> DATA FOR ANALYSIS:
Segment Open
Lemma pool_step_inv n s s' : pool_inv n s -> pstep s s' -> pool_inv n s'.
Proof.
  intros Hi Hs. pose proof Hi as [Hf Hl Hj He Hx Hw]. destruct Hs as [t j Hc|t Hn Hp|i t j b q r Hq Hs|w Hww|i w b q r Hq Hs|w j Hww].
  - unfold addJob. destruct (enq t (Some j) (tp_block s) (tp_q s)) as [r q] eqn:E. simpl.
    eapply inv_put; [done|by rewrite Hc| |by eapply enq_enq_list|done|by eapply enq_waits].
    eapply (fstep_inv _ (Enq t (Some j) (tp_block s))); [exact Hf|]. simpl. by rewrite E.
  - unfold addJob. simpl. destruct (enq t None true (tp_q s)) as [r q] eqn:E. simpl.
    set (s0 := Pool (tp_q s) (tp_th s) (tp_block s) true (tp_put s) (tp_got s)).
    apply (inv_put n s0 t None r q (f_enq (tp_q s))); [|done| |by eapply enq_enq_list|done|by eapply enq_waits].
    + split; simpl; try done; [|by rewrite Hn]. destruct Hj as (l & k & Hlk & _). by exists l, k.
    + eapply (fstep_inv _ (Enq t None true)); [exact Hf|]. simpl. by rewrite E.
  - unfold enq_wake in Hs. rewrite Hq in Hs. injection Hs as E.
    assert (if tp_closing s then j = None else is_Some j) as Hjj.
    { assert (((t, j), b) ∈ f_enq (tp_q s)) as Hin by (by eapply list_elem_of_lookup_2). destruct (tp_closing s);
        rewrite Forall_forall in He; apply (He _ Hin). }
    eapply inv_put; [done|exact Hjj| |by eapply enq_enq_list in E|apply delete_subseteq|by eapply enq_waits in E].
    eapply (fstep_inv _ (EnqWake i)); [exact Hf|]. simpl. unfold enq_wake. by rewrite Hq, E.
  - unfold takeJob. destruct (deq (Z.of_nat w) (tp_q s)) as [r q] eqn:E.
    eapply inv_took; [done|exact Hww|done| |by eapply deq_enq_list| |reflexivity].
    + eapply (fstep_inv _ (Deq (Z.of_nat w))); [exact Hf|]. simpl. by rewrite E.
    + rewrite (deq_waits _ _ _ _ E). destruct r as [[j|]|]; simpl; [rewrite (right_id_L [] (++)).. |].
      * by eapply waits_keep.
      * by eapply waits_keep.
      * by eapply waits_new.
  - unfold deq_wake in Hs. rewrite Hq in Hs. injection Hs as E.
    assert ((f_deq (tp_q s)).*1 !! i = Some (Z.of_nat w)) as Hd by (by rewrite list_lookup_fmap, Hq).
    assert (tp_th s !! w = Some Waiting) as Hww by (apply (wo_wait _ _ Hw); by eapply list_elem_of_lookup_2).
    eapply inv_took; [done|exact Hww|done| |eapply deq_enq_list in E; exact E| |reflexivity].
    + eapply (fstep_inv _ (DeqWake i)); [exact Hf|]. simpl. unfold deq_wake. by rewrite Hq, E.
    + rewrite (deq_waits _ _ _ _ E). simpl. rewrite list_fmap_delete.
      destruct r as [[j|]|]; simpl; [rewrite (right_id_L [] (++)).. |].
      * by eapply waits_wake.
      * by eapply waits_wake.
      * rewrite <- (list_insert_insert_eq (tp_th s) w Waiting Idle). eapply (waits_new _ _ w Idle); [by eapply waits_wake| |done].
        apply list_lookup_insert_eq. by eapply lookup_lt_Some.
  - split; simpl; try done.
    + by rewrite length_insert.
    + by rewrite Hx, (exited_insert _ _ _ Idle Hww).
    + by eapply waits_keep.
Qed.

Lemma pool_reach_inv n blocking s : rtc pstep (new_pool n blocking) s -> pool_inv n s.
Proof.
  intros Hr. assert (pool_inv n (new_pool n blocking)) as H0.
  { split; simpl; [|by rewrite length_replicate|by exists [], 0%nat|constructor| |].
    - apply (freach_inv (100 * Z.of_nat n)). apply freach_init.
    - unfold pills. simpl. clear. induction n as [|n IH]; [done|]. cbn [replicate]. rewrite filter_cons_False; [done|]. by intros [].
    - split; [apply NoDup_nil_2| |by intros t []%elem_of_nil]. intros w. split; [|by intros []%elem_of_nil].
      intros [H _]%lookup_replicate. done. }
  revert H0. induction Hr as [|s1 s2 s3 Hs _ IH]; [done|]. intros H1. apply IH. by eapply pool_step_inv.
Qed.

Lemma waiting_or_gone (th : list wstate) : Forall (fun x => x = Waiting \/ x = Exited) th ->
  Forall (fun x => x = Exited) th \/ exists w, th !! w = Some Waiting.
Proof.
  induction 1 as [|x th [->| ->] _ [IH|[w IH]]]; [by left|by right; exists 0%nat..| |].
  - left. by constructor.
  - right. by exists (S w).
Qed.

Lemma exited_all (th : list wstate) : length (filter is_exited th) = length th -> Forall (fun x => x = Exited) th.
Proof.
  induction th as [|x th IH]; [constructor|]. rewrite filter_cons. pose proof (length_filter is_exited th).
  case_decide as Hx; simpl; intros H0; [|lia]. constructor; [by destruct x | apply IH; lia].
Qed.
Segment Closed
> THE PROBLEM:
Look through the entries above and quote exactly the lines from the line with "eapply inv_put; [done|exact" to the line with "- unfold takeJob.", counting both of those lines.

> SOLUTION BELOW:
    eapply inv_put; [done|exact Hjj| |by eapply enq_enq_list in E|apply delete_subseteq|by eapply enq_waits in E].
    eapply (fstep_inv _ (EnqWake i)); [exact Hf|]. simpl. unfold enq_wake. by rewrite Hq, E.
  - unfold takeJob. destruct (deq (Z.of_nat w) (tp_q s)) as [r q] eqn:E.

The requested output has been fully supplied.